Oliver Willis has a good post, post bloggercon, on the (somewhat annoying--that's my addition) tendency of bloggers to take ourselves a bit--uh--too seriously, and our tendency to generalize our personal transformations to the world at large.
In other words, slowwww down bloggercon disciples: that pesky real world still turns, and most of it doesn't blog.
I think I do a double take on the topic Oliver writes about at least three or four times per day. One minute, I think blogging is nothing short of the most important revolution of our lifetime. The next, I think it's a self-serving playground for people with the misfortune of being stuck working on computers all day for a living.
But if you made me pick a side in the "blogging is changing the world" and "blogging is just blogging" debate, I have to come down on the "blogging is changing the world" side.
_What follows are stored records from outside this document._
(* ===== verification/HashIndex.v ===== *)
(** * Primary id index ([src/storage/hash_index.c], [hash_index.h])

    The open-addressing table from record ids to log locations: linear probing
    over a power-of-two bucket array, growth by rehashing past the load limit,
    and the checkpoint image. The abstract view is the finite map [hi_map]. *)

From S2P Require Import Prelude Endian Crc32.

(** ** Data *)

Record HashEntry := mkHashEntry {
  he_id : Z;
  he_offset : Z;
  he_expires_at : Z;
  he_length : Z;
  he_type : Z;
  he_deleted : Z;
  he_used : bool;
}.

(** A bucket as [calloc] leaves it. *)
Definition empty_entry : HashEntry := mkHashEntry 0 0 0 0 0 0 false.

Record HashIndex := mkHashIndex {
  hi_buckets : list HashEntry;
  hi_cap : Z;
  hi_count : Z;
}.

Definition IDX_VERSION : Z := 4.
Definition IDX_HDR : Z := 36.
Definition IDX_ENTRY : Z := 30.
Definition INITIAL_CAP : Z := 1024.

(** The [double] nearest to [MAX_LOAD] (0.7) is [MAX_LOAD_num / 2^53]. *)
Definition MAX_LOAD_num : Z := 6305039478318694.

(** ** Operations *)

Definition hash_index_create : HashIndex :=
  mkHashIndex (replicate (Z.to_nat INITIAL_CAP) empty_entry) INITIAL_CAP 0.

(** The probe loop of [find_slot], at most [fuel] turns; [None] is "still
    probing". *)
Fixpoint find_slot_loop (fuel : nat) (buckets : list HashEntry) (mask i id : Z)
  : option nat :=
  match fuel with
  | O => None
  | S f =>
      let e := default empty_entry (buckets !! Z.to_nat i) in
      if negb (he_used e) || (he_id e =? id) then Some (Z.to_nat i)
      else find_slot_loop f buckets mask (Z.land (i + 1) mask) id
  end.

(** A full turn over the table visits every bucket, so [cap] turns decide the
    search. *)
Definition find_slot (buckets : list HashEntry) (cap id : Z) : option nat :=
  let mask := cap - 1 in
  find_slot_loop (Z.to_nat cap) buckets mask (Z.land (mix64 id) mask) id.

(** The [for] loop of [rehash] over the old buckets. *)
Fixpoint rehash_loop (old : list HashEntry) (nb : list HashEntry) (newcap : Z)
  : option (list HashEntry) :=
  match old with
  | [] => Some nb
  | e :: old' =>
      if he_used e then
        match find_slot nb newcap (he_id e) with
        | Some j => rehash_loop old' (<[j := e]> nb) newcap
        | None => None
        end
      else rehash_loop old' nb newcap
  end.
Lemma before_false created id e :
  before created id e = false <->
  created < te_created e \/ (te_created e = created /\ id <= te_id e).
Proof. unfold before, cmp_key. repeat case_if; split; intros; try done; lia. Qed.

Lemma before_down created id a b :
  te_le a b -> before created id b = true -> before created id a = true.
Proof. unfold te_le. rewrite !before_spec. lia. Qed.

Lemma lower_bound_partition t created id :
  ti_wf t ->
  (lower_bound t created id <= length (ti_e t))%nat /\
  take (lower_bound t created id) (ti_e t)
    = filter (fun e => before created id e = true) (ti_e t) /\
  drop (lower_bound t created id) (ti_e t)
    = filter (fun e => before created id e = false) (ti_e t).
Proof.
  intros [Hs _].
  exact (bsearch_partition te_le (mkTimeEntry 0 0) (before created id)
           (before_down created id) (ti_e t) Hs).
Qed.

(** ** Maintenance *)

Lemma insert_sorted t created id :
  ti_wf t ->
  StronglySorted te_le (insert_at (lower_bound t created id) (mkTimeEntry created id) (ti_e t)).
Proof.
  intros Hwf. destruct (lower_bound_partition t created id Hwf) as (_ & Ht & Hd).
  destruct Hwf as [Hs _]. unfold insert_at. rewrite Ht, Hd.
  apply StronglySorted_app_2; [|by apply StronglySorted_filter|].
  - intros x y Hx Hy. apply list_elem_of_filter in Hx as [Hx _]. apply before_spec in Hx.
    apply elem_of_cons in Hy as [->|Hy]; [unfold te_le; simpl; lia|].
    apply list_elem_of_filter in Hy as [Hy _]. apply before_false in Hy. unfold te_le. lia.
  - constructor; [by apply StronglySorted_filter|]. apply Forall_forall. intros y Hy.
    apply list_elem_of_filter in Hy as [Hy _]. apply before_false in Hy.
    unfold te_le; simpl. lia.
Qed.

Lemma time_index_add_spec t created id :
  ti_wf t -> exists t', time_index_add true t created id = Some t' /\ ti_wf t' /\
    ti_e t' ≡ₚ mkTimeEntry created id :: ti_e t.
Proof.
  intros Hwf. pose proof (insert_sorted t created id Hwf) as Hs. destruct Hwf as [_ Hcap].
  unfold time_index_add.
  destruct (Nat.eqb_spec (length (ti_e t)) (ti_cap t)) as [E|Hne];
    (eexists; split; [reflexivity|]; split; [split|]); simpl; auto;
    try apply insert_at_Permutation; rewrite length_insert_at.
  - destruct (Nat.eqb_spec (ti_cap t) 0); lia.
  - lia.
Qed.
Even if it is just a million people at a time, and even if it is still today a white majority geek-heavy somewhat elitist activity.
Yes, even if.
Because in my mind, blogging is the most open, free, passionate, cross-cultural media for conversation--short of being in 26 places at one time--that we have at this moment, in this world. It is the most efficient and meaningful way to connect you to me, and me to him, and him to her, and.....
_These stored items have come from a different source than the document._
(* ===== verification/SortedArray.v ===== *)
(** * Sorted arrays used as sets

    The posting lists of the tag, edge and fact indexes are arrays kept sorted
    by a strict order, searched with a lower-bound binary search and updated
    with [memmove].  [OrderB] is the order such an array is kept in: the
    comparison the code writes, with the laws the search relies on. Each index
    gives the instance for its own posting type and inherits the lemmas. *)

From S2P Require Import Prelude.

Class OrderB (A : Type) := {
  ltb : A -> A -> bool;
  ltb_irrefl : forall a, ltb a a = false;
  ltb_trans : forall a b c, ltb a b = true -> ltb b c = true -> ltb a c = true;
  ltb_total : forall a b, ltb a b = false -> ltb b a = false -> a = b
}.

#[export, refine] Instance Z_orderb : OrderB Z := {| ltb := Z.ltb |}.
Proof. all: intros; zbool; lia. Defined.

Section sorted_set.
Context {A : Type} `{OrderB A} `{EqDecision A}.
Implicit Types (l : list A) (x y : A).

(** Index of the first element that is not below [x]. *)
Definition sa_lower_bound l x : nat :=
  bsearch (fun mid => ltb (default x (l !! mid)) x) 0 (length l).

(** [pos < n && v[pos] == x]. *)
Definition sa_at l (pos : nat) x : bool :=
  (pos <? length l)%nat && bool_decide (l !! pos = Some x).

Definition lt_rel : relation A := fun a b => ltb a b = true.

(** Strictly ascending: sorted and without duplicates. *)
Definition strictly_sorted l : Prop := StronglySorted lt_rel l.

#[global] Instance lt_rel_trans : Transitive lt_rel.
Proof. intros a b c. apply ltb_trans. Qed.

Lemma ltb_down x a b : lt_rel a b -> ltb b x = true -> ltb a x = true.
Proof. apply ltb_trans. Qed.

Lemma sa_partition l x :
  strictly_sorted l ->
  (sa_lower_bound l x <= length l)%nat /\
  take (sa_lower_bound l x) l = filter (fun y => ltb y x = true) l /\
  drop (sa_lower_bound l x) l = filter (fun y => ltb y x = false) l.
Proof. apply (bsearch_partition lt_rel x (fun y => ltb y x) (ltb_down x)). Qed.

Lemma elem_of_take_lb l x y :
  strictly_sorted l -> y ∈ take (sa_lower_bound l x) l -> ltb y x = true.
Proof.
  intros Hs. destruct (sa_partition l x Hs) as (_ & -> & _).
  by intros [? _]%list_elem_of_filter.
Qed.

Lemma elem_of_drop_lb l x y :
  strictly_sorted l -> y ∈ drop (sa_lower_bound l x) l -> ltb y x = false.
Proof.
  intros Hs. destruct (sa_partition l x Hs) as (_ & _ & ->).
  by intros [? _]%list_elem_of_filter.
Qed.

Lemma sorted_take n l : strictly_sorted l -> strictly_sorted (take n l).
Proof. unfold strictly_sorted. rewrite <- (take_drop n l) at 1. apply StronglySorted_app_1_l. Qed.

Lemma sorted_drop n l : strictly_sorted l -> strictly_sorted (drop n l).
Proof. unfold strictly_sorted. rewrite <- (take_drop n l) at 1. apply StronglySorted_app_1_r. Qed.

(** Once the search has skipped everything below [x], [x] is present exactly
    when it is the element found. *)
Lemma sa_at_spec l x :
  strictly_sorted l -> sa_at l (sa_lower_bound l x) x = true <-> x ∈ l.
Proof.
  intros Hs. unfold sa_at. rewrite andb_true_iff, bool_decide_eq_true. split.
  { intros [_ Hl]. by eapply list_elem_of_lookup_2. }
  intros Hx.
  assert (x ∈ drop (sa_lower_bound l x) l) as Hd.
  { rewrite <- (take_drop (sa_lower_bound l x) l) in Hx.
    apply elem_of_app in Hx as [Hx|]; [|done].
    apply elem_of_take_lb in Hx; [|done]. by rewrite ltb_irrefl in Hx. }
  assert (l !! sa_lower_bound l x = Some x) as Hl.
  { replace (sa_lower_bound l x) with (sa_lower_bound l x + 0)%nat by lia.
    rewrite <- lookup_drop. pose proof (sorted_drop (sa_lower_bound l x) l Hs) as Hsd.
    destruct (drop (sa_lower_bound l x) l) as [|y d] eqn:Ed; [by apply not_elem_of_nil in Hd|].
    apply elem_of_cons in Hd as [->|Hd]; [done|].
    assert (ltb y x = false) as Hy by (apply (elem_of_drop_lb l x); [done|rewrite Ed; left]).
    inversion_clear Hsd as [|? ? _ Hf]. rewrite Forall_forall in Hf.
    specialize (Hf x Hd). unfold lt_rel in Hf. congruence. }
  split; [|done]. apply Nat.ltb_lt. by eapply lookup_lt_Some.
Qed.

Lemma sa_at_false l x :
  strictly_sorted l -> sa_at l (sa_lower_bound l x) x = false <-> x ∉ l.
Proof.
  intros Hs. rewrite <- (sa_at_spec l x Hs). destruct (sa_at _ _ _); split; congruence || done.
Qed.

Lemma sa_insert_sorted l x :
  strictly_sorted l -> x ∉ l -> strictly_sorted (insert_at (sa_lower_bound l x) x l).
Proof.
  intros Hs Hx. unfold insert_at, strictly_sorted. apply StronglySorted_app.
  split_and!; [|by apply sorted_take|].
  - intros a b Ha Hb. apply elem_of_take_lb in Ha as Hax; [|done].
    apply elem_of_cons in Hb as [->|Hb]; [done|].
    rewrite <- (take_drop (sa_lower_bound l x) l) in Hs.
    by eapply StronglySorted_app_1_elem_of.
  - constructor; [by apply sorted_drop|]. rewrite Forall_forall. intros y Hy.
    apply elem_of_drop_lb in Hy as Hyx; [|done]. unfold lt_rel.
    destruct (ltb x y) eqn:E; [done|]. exfalso. apply Hx.
    rewrite (ltb_total x y) by done. apply list_elem_of_lookup in Hy as [i Hi].
    rewrite lookup_drop in Hi. by eapply list_elem_of_lookup_2.
Qed.

Lemma elem_of_insert_at i x l y : y ∈ insert_at i x l <-> y = x \/ y ∈ l.
Proof. rewrite (insert_at_Permutation i x l). apply elem_of_cons. Qed.

Lemma sorted_nodup l : strictly_sorted l -> NoDup l.
Proof.
  induction 1 as [|x l _ IH Hf]; constructor; [|done].
  intros Hx. rewrite Forall_forall in Hf. specialize (Hf x Hx).
  unfold lt_rel in Hf. by rewrite ltb_irrefl in Hf.
Qed.

Lemma sa_remove_sorted l i : strictly_sorted l -> strictly_sorted (remove_at i l).
Proof.
  intros Hs. unfold remove_at, strictly_sorted. apply StronglySorted_app.
  split_and!; [|by apply sorted_take|by apply sorted_drop].
  intros a b Ha Hb. rewrite <- (take_drop i l) in Hs.
  eapply StronglySorted_app_1_elem_of; [done|done|].
  apply list_elem_of_lookup in Hb as [j Hj]. rewrite lookup_drop in Hj.
  apply list_elem_of_lookup. exists (S j). rewrite lookup_drop. rewrite <- Hj. f_equal. lia.
Qed.

Lemma elem_of_remove_at l i x y :
  strictly_sorted l -> l !! i = Some x -> y ∈ remove_at i l <-> y ∈ l /\ y <> x.
Proof.
  intros Hs Hi. pose proof (sorted_nodup l Hs) as Hnd.
  pose proof (remove_at_Permutation i x l Hi) as Hp. rewrite Hp in Hnd.
  apply NoDup_cons in Hnd as [Hx _].
  assert (y ∈ l <-> y = x \/ y ∈ remove_at i l) as -> by (rewrite Hp at 1; apply elem_of_cons).
  split; [|naive_solver]. intros Hy. split; [by right|]. intros ->. done.
Qed.

(** A strictly sorted array is determined by its elements. *)
Lemma strictly_sorted_unique l k :
  strictly_sorted l -> strictly_sorted k -> (forall x, x ∈ l <-> x ∈ k) -> l = k.
Proof.
  intros Hl Hk Heq.
  assert (AntiSymm eq lt_rel) as Ha.
  { intros a b Hab Hba. pose proof (ltb_trans a b a Hab Hba) as E. by rewrite ltb_irrefl in E. }
  apply (StronglySorted_unique lt_rel); [done|done|].
  apply NoDup_Permutation; auto using sorted_nodup.
Qed.

Lemma strictly_sorted_filter (q : A -> Prop) `{forall x, Decision (q x)} l :
  strictly_sorted l -> strictly_sorted (filter q l).
Proof. apply StronglySorted_filter. Qed.

(** ** Insertion and removal as the code writes them

    [cap] is the allocated length; [grow0] the first allocation; [ok] whether
    the [realloc] succeeds. *)
Definition sa_add (grow0 : nat) (ok : bool) (v : list A) (cap : nat) x
  : option (list A * nat) :=
  let pos := sa_lower_bound v x in
  if sa_at v pos x then Some (v, cap)
  else
    let full := (length v =? cap)%nat in
    if full && negb ok then None
    else
      let cap' := if full then (if (cap =? 0)%nat then grow0 else cap * 2)%nat else cap in
      Some (insert_at pos x v, cap').

Definition sa_del (v : list A) x : list A :=
  let pos := sa_lower_bound v x in
  if sa_at v pos x then remove_at pos v else v.

Lemma sa_add_spec grow0 ok v cap x v' cap' :
  strictly_sorted v -> sa_add grow0 ok v cap x = Some (v', cap') ->
  strictly_sorted v' /\ (forall y, y ∈ v' <-> y = x \/ y ∈ v).
Proof.
  intros Hs. unfold sa_add. cbn zeta. case_if.
  { intros [= <- <-]. split; [done|]. intros y. split; [by right|].
    intros [->|]; [|done]. by apply (sa_at_spec v x). }
  case_if; [done|]. intros [= <- _]. apply sa_at_false in E; [|done].
  split; [by apply sa_insert_sorted|]. intros y. apply elem_of_insert_at.
Qed.

Lemma sa_add_ok grow0 v cap x : is_Some (sa_add grow0 true v cap x).
Proof.
  unfold sa_add. cbn zeta. case_if; [by eexists|]. rewrite andb_false_r. by eexists.
Qed.

Lemma sa_del_spec v x :
  strictly_sorted v ->
  strictly_sorted (sa_del v x) /\ (forall y, y ∈ sa_del v x <-> y ∈ v /\ y <> x).
Proof.
  intros Hs. unfold sa_del. cbn zeta. case_if.
  - split; [by apply sa_remove_sorted|]. intros y. apply elem_of_remove_at; [done|].
    unfold sa_at in E. apply andb_true_iff in E as [_ E]. by apply bool_decide_eq_true in E.
  - apply sa_at_false in E; [|done]. split; [done|]. intros y. split; [|tauto].
    intros Hy. split; [done|]. by intros ->.
Qed.

Lemma sa_add_length grow0 ok v cap x v' cap' :
  sa_add grow0 ok v cap x = Some (v', cap') ->
  length v' = (if sa_at v (sa_lower_bound v x) x then length v else S (length v)).
Proof.
  unfold sa_add. cbn zeta. case_if; [by intros [= <- _]|].
  case_if; [done|]. intros [= <- _]. apply length_insert_at.
Qed.
End sorted_set.

(** The capacity always covers the elements. *)
Lemma sa_add_cap {A} `{OrderB A} `{EqDecision A} grow0 ok (v : list A) cap x v' cap' :
  (0 < grow0)%nat -> (length v <= cap)%nat -> sa_add grow0 ok v cap x = Some (v', cap') ->
  (length v' <= cap')%nat.
Proof.
  intros Hg Hc. unfold sa_add. cbn zeta. case_if; [by intros [= <- <-]|].
  case_if; [done|]. intros [= <- <-]. rewrite length_insert_at.
  repeat case_if; lia.
Qed.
More than for any other reason, blogging is changing the world as an exercise in voice, an exercise in giving ourselves permisision to speak and in getting others used to hearing us.
I think blogging is changing the world one post at a time, but not because of the individual posts themselves. I think you have to look at it outside in, from the spot at which the voice resonates backwards to the source. The power is at the point of connection, and in tracing it back to the originators, and yes, in seeing those personal transformations too.
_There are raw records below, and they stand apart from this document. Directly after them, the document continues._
Record MemoryRecord := mkMemoryRecord {
  mr_id : Z; mr_type : MemoryType; mr_created : Z; mr_updated : Z;
  mr_importance : Z; mr_confidence : Z;
  mr_agent_id : option (list Z);
  mr_tags : list (list Z);
  mr_embedding : list Z; mr_embedding_dim : Z; mr_vec_count : Z;
  mr_relationships : list Relationship;
  mr_fact : Fact;
  mr_derivation : list DerivRoute;
  mr_data : list Z;
  mr_expires_at : Z; mr_deleted : Z
}.

(** 1.0F and 0.0F. *)
Definition F32_ONE : Z := 0x3F800000.
Definition F32_ZERO : Z := 0.

Definition record_init : MemoryRecord :=
  mkMemoryRecord 0 MEM_WORKING 0 0 F32_ZERO F32_ONE None [] [] 0 0 [] fact_zero [] [] 0 0.

(** ** Field updates *)

Definition set_tags (r : MemoryRecord) (v : list (list Z)) : MemoryRecord :=
  mkMemoryRecord (mr_id r) (mr_type r) (mr_created r) (mr_updated r) (mr_importance r)
    (mr_confidence r) (mr_agent_id r) v (mr_embedding r) (mr_embedding_dim r) (mr_vec_count r)
    (mr_relationships r) (mr_fact r) (mr_derivation r) (mr_data r) (mr_expires_at r) (mr_deleted r).
Definition set_relationships (r : MemoryRecord) (v : list Relationship) : MemoryRecord :=
  mkMemoryRecord (mr_id r) (mr_type r) (mr_created r) (mr_updated r) (mr_importance r)
    (mr_confidence r) (mr_agent_id r) (mr_tags r) (mr_embedding r) (mr_embedding_dim r)
    (mr_vec_count r) v (mr_fact r) (mr_derivation r) (mr_data r) (mr_expires_at r) (mr_deleted r).
Definition set_fact (r : MemoryRecord) (v : Fact) : MemoryRecord :=
  mkMemoryRecord (mr_id r) (mr_type r) (mr_created r) (mr_updated r) (mr_importance r)
    (mr_confidence r) (mr_agent_id r) (mr_tags r) (mr_embedding r) (mr_embedding_dim r)
    (mr_vec_count r) (mr_relationships r) v (mr_derivation r) (mr_data r) (mr_expires_at r)
    (mr_deleted r).
Definition set_derivation (r : MemoryRecord) (v : list DerivRoute) : MemoryRecord :=
  mkMemoryRecord (mr_id r) (mr_type r) (mr_created r) (mr_updated r) (mr_importance r)
    (mr_confidence r) (mr_agent_id r) (mr_tags r) (mr_embedding r) (mr_embedding_dim r)
    (mr_vec_count r) (mr_relationships r) (mr_fact r) v (mr_data r) (mr_expires_at r) (mr_deleted r).

(** ** Editing *)

Section editing.
Context (alloc : Z -> bool).

(** [None] when the copy cannot be allocated. *)
Definition dup_str (s : list Z) : option (list Z) :=
  if alloc (Z.of_nat (length s) + 1) then Some s else None.

(** The second component is true for the C result 0; a failure leaves the
    record without tags. *)
Definition record_set_tags (r : MemoryRecord) (tags : list (list Z)) : MemoryRecord * bool :=
  match tags with
  | [] => (set_tags r [], true)
  | _ =>
      if negb (alloc (Z.of_nat (length tags) * 8)) then (set_tags r [], false)
      else
        match mapM dup_str tags with
        | Some v => (set_tags r v, true)
        | None => (set_tags r [], false)
        end
  end.

Definition record_add_relationship (r : MemoryRecord) (from_id to_id : Z) (kind : option (list Z))
  : MemoryRecord * bool :=
  if negb (alloc ((Z.of_nat (length (mr_relationships r)) + 1) * 24)) then (r, false)
  else
    match kind with
    | None =>
        (set_relationships r (mr_relationships r ++ [mkRelationship from_id to_id None]), true)
    | Some k =>
        match dup_str k with
        | None => (r, false)
        | Some k =>
            (set_relationships r (mr_relationships r ++ [mkRelationship from_id to_id (Some k)]), true)
        end
    end.

Definition record_set_fact (r : MemoryRecord) (kind : FactKind) (subject : Z)
  (predicate : option (list Z)) (object_id : Z) (object_str : option (list Z))
  : MemoryRecord * bool :=
  match kind with
  | FACT_NONE => (set_fact r fact_zero, true)
  | _ =>
      match predicate with
      | None | Some [] => (r, false)
      | Some p =>
          match kind, object_str with
          | FACT_OBJ_STRING, None => (r, false)
          | _, _ =>
              match kind, object_str with
              | FACT_OBJ_STRING, Some o =>
                  match dup_str p, dup_str o with
                  | Some pred, Some obj =>
                      (set_fact r (mkFact kind subject (Some pred) 0 (Some obj)), true)
                  | _, _ => (r, false)
                  end
              | _, _ =>
                  match dup_str p with
                  | Some pred => (set_fact r (mkFact kind subject (Some pred) object_id None), true)
                  | None => (r, false)
                  end
              end
          end
      end
  end.

(** The minimum over the routes, 0 for none. *)
Definition derivation_depth (d : list DerivRoute) : Z :=
  match d with
  | [] => 0
  | rt :: d' => foldl (fun best rt => if dr_depth rt <? best then dr_depth rt else best)
                  (dr_depth rt) d'
  end.

Definition record_clear_derivation (r : MemoryRecord) : MemoryRecord := set_derivation r [].

(** Premises position by position, then their number, then the rule. *)
Fixpoint premises_cmp (a b : list Z) : Z :=
  match a, b with
  | [], [] => 0
  | [], _ => -1
  | _, [] => 1
  | x :: a', y :: b' => if negb (x =? y) then (if x <? y then -1 else 1) else premises_cmp a' b'
  end.

Definition route_cmp (a b : DerivRoute) : Z :=
  let c := premises_cmp (dr_premises a) (dr_premises b) in
  if negb (c =? 0) then c
  else if negb (deriv_rule_code (dr_rule a) =? deriv_rule_code (dr_rule b)) then
    (if deriv_rule_code (dr_rule a) <? deriv_rule_code (dr_rule b) then -1 else 1)
  else 0.

(** The search for the insertion point: [inl tt] when the route is already
    there. *)
Fixpoint route_position (rt : DerivRoute) (routes : list DerivRoute) (i : nat) : unit + nat :=
  match routes with
  | [] => inr i
  | x :: routes' =>
      let c := route_cmp rt x in
      if c =? 0 then inl tt
      else if c <? 0 then inr i
      else route_position rt routes' (S i)
  end.

Definition SIZEOF_DerivRoute : Z := 80.

(** The C result: 0 added, 1 redundant, -1 error. *)
Definition record_add_route (r : MemoryRecord) (rule : DerivRule) (depth : Z)
  (premises : option (list Z)) : MemoryRecord * Z :=
  match rule with
  | DERIV_NONE => (r, -1)
  | _ =>
      match premises with
      | None => (r, -1)
      | Some ps =>
          if (length ps =? 0)%nat || (DERIV_MAX_PREMISES <? length ps)%nat then (r, -1)
          else
            let rt := mkDerivRoute rule depth ps in
            let routes := mr_derivation r in
            match route_position rt routes 0 with
            | inl _ => (r, 1)
            | inr at_ =>
                if (DERIV_MAX_ROUTES <=? length routes)%nat then
                  if (DERIV_MAX_ROUTES <=? at_)%nat then (r, 1)
                  else (set_derivation r (take DERIV_MAX_ROUTES (insert_at at_ rt routes)), 0)
                else if (length routes =? 0)%nat
                        && negb (alloc (Z.of_nat DERIV_MAX_ROUTES * SIZEOF_DerivRoute))
                then (r, -1)
                else (set_derivation r (insert_at at_ rt routes), 0)
            end
      end
  end.

(** Copy the routes one by one; [None] when one of them is refused. *)
Definition clone_routes (r : MemoryRecord) (routes : list DerivRoute) : option MemoryRecord :=
  foldl (fun st rt =>
    st ≫= fun r =>
      let '(r', rc) := record_add_route r (dr_rule rt) (dr_depth rt) (Some (dr_premises rt)) in
      if rc <? 0 then None else Some r') (Some r) routes.

Definition clone_relationships (r : MemoryRecord) (rels : list Relationship)
  : option MemoryRecord :=
  foldl (fun st rl =>
    st ≫= fun r =>
      let '(r', ok) := record_add_relationship r (rl_from rl) (rl_to rl) (rl_kind rl) in
      if ok then Some r' else None) (Some r) rels.

Definition SIZEOF_MemoryRecord : Z := 192.

Definition record_clone (src : MemoryRecord) : option MemoryRecord :=
  if negb (alloc SIZEOF_MemoryRecord) then None else
  match (match mr_agent_id src with
         | None => Some None
         | Some a => match dup_str a with Some a' => Some (Some a') | None => None end
         end) with
  | None => None
  | Some agent =>
  let r := mkMemoryRecord (mr_id src) (mr_type src) (mr_created src) (mr_updated src)
             (mr_importance src) (mr_confidence src) agent [] [] 0 0 [] fact_zero [] []
             (mr_expires_at src) (mr_deleted src) in
  let '(r, ok) := if (length (mr_tags src) =? 0)%nat then (r, true)
                  else record_set_tags r (mr_tags src) in
  if negb ok then None else
  let f := mr_fact src in
  let '(r, ok) := if bool_decide (fa_kind f = FACT_NONE) then (r, true)
                  else record_set_fact r (fa_kind f) (fa_subject f) (fa_predicate f)
                         (fa_object_id f) (fa_object_str f) in
  if negb ok then None else
  match clone_routes r (mr_derivation src) with
  | None => None
  | Some r =>
  let n := mr_vec_count src * mr_embedding_dim src in
  let has_emb := negb (mr_embedding_dim src =? 0) && negb (mr_vec_count src =? 0) in
  if has_emb && ((mr_vec_count src >? (SIZE_MAX / 4) / mr_embedding_dim src)
                 || negb (alloc (n * 4))) then None else
  let r := if has_emb then
             mkMemoryRecord (mr_id r) (mr_type r) (mr_created r) (mr_updated r) (mr_importance r)
               (mr_confidence r) (mr_agent_id r) (mr_tags r) (take (Z.to_nat n) (mr_embedding src))
               (mr_embedding_dim src) (mr_vec_count src) (mr_relationships r) (mr_fact r)
               (mr_derivation r) (mr_data r) (mr_expires_at r) (mr_deleted r)
           else r in
  match clone_relationships r (mr_relationships src) with
  | None => None
  | Some r =>
      let dl := length (mr_data src) in
      if negb (dl =? 0)%nat && negb (alloc (Z.of_nat dl)) then None
      else
        Some (mkMemoryRecord (mr_id r) (mr_type r) (mr_created r) (mr_updated r) (mr_importance r)
               (mr_confidence r) (mr_agent_id r) (mr_tags r) (mr_embedding r)
               (mr_embedding_dim r) (mr_vec_count r) (mr_relationships r) (mr_fact r)
               (mr_derivation r) (mr_data src) (mr_expires_at r) (mr_deleted r))
  end end end.
End editing.

(** ** Routes: sorted by key, bounded *)

(** What identifies a route: its premises and its rule. *)
Definition RouteKey : Type := list Z * Z.
#[global] Instance RouteKey_eq_dec : EqDecision RouteKey.
Proof. unfold RouteKey. apply _. Defined.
Hyperlinked voices can change the world at the point of sound. And what else can?
There are a million (so we hear) blog points right now, so then multiples of millions of intersections. How can that many points of conversation/information/poetry/hate/love/passion/power not influence the world in some way? My money's betting that they can, and that they are.
To me, then, the power in blogging to change the world isn't so much what we say, or what the Dean bloggers say, or what the Warbloggers say, or what Oliver or I say.
The power of blogging is in the saying.
So says me.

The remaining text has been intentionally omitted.